Some anatomical abnormalities of the oropharynx or esophagus that cause dysphagia can be treated successfully by surgery. Surgery is also a component of treatment for dysphagia associated with esophageal cancer and compression of the esophagus due to other tumors or abnormalities in the chest. Surgical treatments for dysphagia are varied. The choice of procedure depends upon the cause of dysphagia. Dilation of the lower esophageal sphincter in achalasia is done by having the patient swallow a tube with a balloon on the end that is positioned across the lower esophageal sphincter with the help of X-ray, and the balloon is blown up suddenly. The goal is to stretch - actually to tear - the sphincter. This also can be useful in treatment of strictures and Schatzki rings as well as other anatomical conditions associated with dysphagia.

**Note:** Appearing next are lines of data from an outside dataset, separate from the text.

(** ** Checks before a request is sent *)

Definition strict_schema_syntax_compatible (schema : value) : bool :=
  bool_decide (native_schema_classification schema = Some true).
Definition native_schema_syntax_compatible (schema : value) : bool :=
  is_some (native_schema_analysis schema false).
Definition native_schema_compatible (schema : value) : bool :=
  native_schema_syntax_compatible schema
  && match compile_bounded_validator schema with Ok _ => true | Err _ => false end.
Definition strict_schema_compatible (schema : value) : bool :=
  strict_schema_syntax_compatible schema
  && match compile_bounded_validator schema with Ok _ => true | Err _ => false end.
Definition valid_media_type (media_type : str) : bool :=
  match split_once 47 media_type with
  | None => false
  | Some (kind, subtype) =>
      negb (bool_decide (kind = [])) && negb (bool_decide (subtype = []))
      && forallb (λ c, is_ascii_alphanumeric c || existsb (Z.eqb c) [47; 43; 46; 45]%Z) media_type
  end.
Definition in_range (low high x : f64) : bool := f64_is_finite x && (f64_leb low x && f64_leb x high).
Definition validate_tool_input_schema (name : str) (schema : value) (api : ApiFlavor) : result LlmError () :=
  _ ← reject_if (negb (bool_decide (get_str (s"type") schema = Some (s"object"))))
        (s"tool `" ++ name ++ s"` input_schema root must have type `object`");
  _ ← match api, as_object schema with
      | AnthropicMessages, Some object =>
          match List.find (λ keyword, bm_contains keyword object) [s"oneOf"; s"anyOf"; s"allOf"] with
          | Some keyword =>
              Err (llm_new (s"tool `" ++ name ++ s"` input_schema uses top-level `" ++ keyword
                            ++ s"` which Anthropic input_schema rejects"))
          | None => Ok ()
          end
      | _, _ => Ok ()
      end;
  map_err (λ error, llm_new (s"tool `" ++ name ++ s"` input_schema is invalid: " ++ error))
    (compile_bounded_validator schema).
Definition validate_response_schema (r : ChatRequest) : result LlmError () :=
  match cq_response_schema r with
  | None => Ok ()
  | Some schema =>
      _ ← map_err (λ error, llm_new (s"response_schema is invalid: " ++ error))
            (compile_bounded_validator schema);
      match cq_structured_output r with
      | SoNativeStrict =>
          reject_if (negb (strict_schema_syntax_compatible schema))
            (s"native_strict response_schema contains unsupported keywords or is not fully closed")
      | SoNativeCompatible =>
          reject_if (negb (native_schema_syntax_compatible schema))
            (s"native_compatible response_schema contains unsupported keywords")
      | _ => Ok ()
      end
  end.
(** The loop over the tools, with the names seen so far. *)
Fixpoint validate_tools (api : ApiFlavor) (tool_names : list str) (tools : list ToolSpec) : result LlmError () :=
  match tools with
  | [] => Ok ()
  | tool :: tools =>
      _ ← reject_if (is_blank (ts_name tool)) (s"tool name must not be empty");
      _ ← reject_if (ts_name tool =s s"response") (s"tool name `response` is reserved for structured output");
      _ ← reject_if (str_in (ts_name tool) tool_names)
            (s"duplicate tool name `" ++ ts_name tool ++ s"`");
      _ ← validate_tool_input_schema (ts_name tool) (ts_input_schema tool) api;
      validate_tools api (ts_name tool :: tool_names) tools
  end.
Definition is_empty {A} (l : list A) : bool := match l with [] => true | _ => false end.
Definition media_check (api : ApiFlavor) (media_type data : str) (audio : bool) : result LlmError () :=
  _ ← reject_if (negb (valid_media_type media_type) || is_empty data)
        (s"multimodal content requires a valid MIME type and non-empty base64 data");
  reject_if (match api with AnthropicMessages => audio | _ => false end)
    (s"Anthropic Messages does not support audio input content parts").
Definition part_check (api : ApiFlavor) (part : ChatContentPart) : result LlmError () :=
  match part with
  | PartText text => reject_if (is_empty text) (s"text content parts must not be empty")
  | PartImage media_type data _ => media_check api media_type data false
  | PartAudio media_type data => media_check api media_type data true
  | PartFile media_type data _ => media_check api media_type data false
  end.
Definition message_check (api : ApiFlavor) (m : ChatMessage) : result LlmError () :=
  _ ← reject_if (is_some (cm_provider_state m) && match api with Responses => false | _ => true end)
        (s"provider state messages are only valid for the Responses API");
  _ ← reject_if ((cm_role m =s s"tool") && is_none_or (cm_tool_call_id m) is_empty)
        (s"tool result is missing its tool call id");
  _ ← reject_if (negb (is_empty (cm_parts m)) && negb (cm_role m =s s"user"))
        (s"multimodal content parts are only valid on user messages");
  _ ← foldM (λ _, part_check api) () (cm_parts m);
  if is_empty (cm_tool_calls m) then Ok ()
  else
    _ ← reject_if (negb (cm_role m =s s"assistant")) (s"tool calls must be carried by an assistant message");
    reject_if (existsb (λ call, is_empty (tc_id call) || is_empty (tc_name call)) (cm_tool_calls m))
      (s"assistant tool calls must include non-empty ids and names").
Definition choice_check (r : ChatRequest) : result LlmError () :=
  match cq_tool_choice r with
  | Some (ChoiceTool tool) =>
      reject_if (is_blank tool || negb (existsb (λ candidate, ts_name candidate =s tool) (cq_tools r)))
        (s"tool_choice.tool must name one of the request tools")
  | _ => Ok ()
  end.
(** Anthropic forces its response tool. *)
Definition owns_tool_choice (r : ChatRequest) (api : ApiFlavor) : bool :=
  match api with AnthropicMessages => true | _ => false end
  && is_some (cq_response_schema r)
  && match cq_structured_output r with SoPrompt => false | _ => true end
  && some_and (λ choice, match choice with ChoiceMode ModeAuto => false | _ => true end) (cq_tool_choice r).
Definition validate_chat_request (r : ChatRequest) (api : ApiFlavor) : result LlmError () :=
  let sampling := is_some (cq_temperature r) || is_some (cq_top_p r) in
  let reasoning := is_some (cq_reasoning_effort r) in
  _ ← reject_if (match api with SystemOne => true | _ => false end)
        (s"system_one requires llm.decide, not a chat request");
  _ ← reject_if (cq_max_tokens r =? 0)%Z (s"max_tokens must be greater than zero");
  _ ← reject_if (some_and (λ x, negb (in_range f64_zero (f64_of_Z 2) x)) (cq_temperature r))
        (s"temperature must be finite and between 0 and 2");
  _ ← reject_if (some_and (λ x, negb (in_range f64_zero f64_one x)) (cq_top_p r))
        (s"top_p must be finite and between 0 and 1");
  _ ← reject_if (is_some (cq_temperature r) && is_some (cq_top_p r))
        (s"temperature and top_p are mutually exclusive");
  _ ← reject_if (reasoning && sampling)
        (s"temperature and top_p must be omitted when reasoning_effort is set");
  _ ← reject_if (reasoning && is_some (cq_seed r)) (s"seed must be omitted when reasoning_effort is set");
  _ ← reject_if ((8 <? length (cq_stop_sequences r))%nat
                 || existsb (λ x, is_empty x || (1024 <? str_len x)%Z) (cq_stop_sequences r))
        (s"stop_sequences must contain at most 8 non-empty strings of at most 1024 bytes");
  _ ← reject_if ((is_some (cq_tool_choice r) || is_some (cq_parallel_tool_calls r)) && is_empty (cq_tools r))
        (s"tool_choice and parallel_tool_calls require at least one tool");
  _ ← choice_check r;
  _ ← reject_if (owns_tool_choice r api) (s"Anthropic native structured output owns tool_choice");
  _ ← validate_response_schema r;
  _ ← validate_tools api [] (cq_tools r);
  foldM (λ _, message_check api) () (cq_messages r).
End schemas.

The lower esophageal sphincter also can be cut surgically in a procedure called esophagomyotomy. The surgery can be done using a large abdominal incision or laparoscopically through small punctures in the abdomen or chest. Other surgical procedures depend upon the exact location and extent of the anatomical abnormality that is causing the dysphagia. Surgical procedures may also be necessary to increase a patient`s nutritional status in cases of severe dysphagia. A nasogastric (NG) tube is used for feeding when the condition is not expected to present a long-term problem. For chronic cases of severe dysphagia, a percutaneous endoscopic gastrostomy (PEG) tube can be inserted surgically directly through the skin into the stomach in order to deliver food directly into the stomach.
Follow-up recommendations depend upon the cause of the dysphagia and the type of treatment that has been performed. It is important to keep all follow-up appointments and follow the instructions of the health care provider.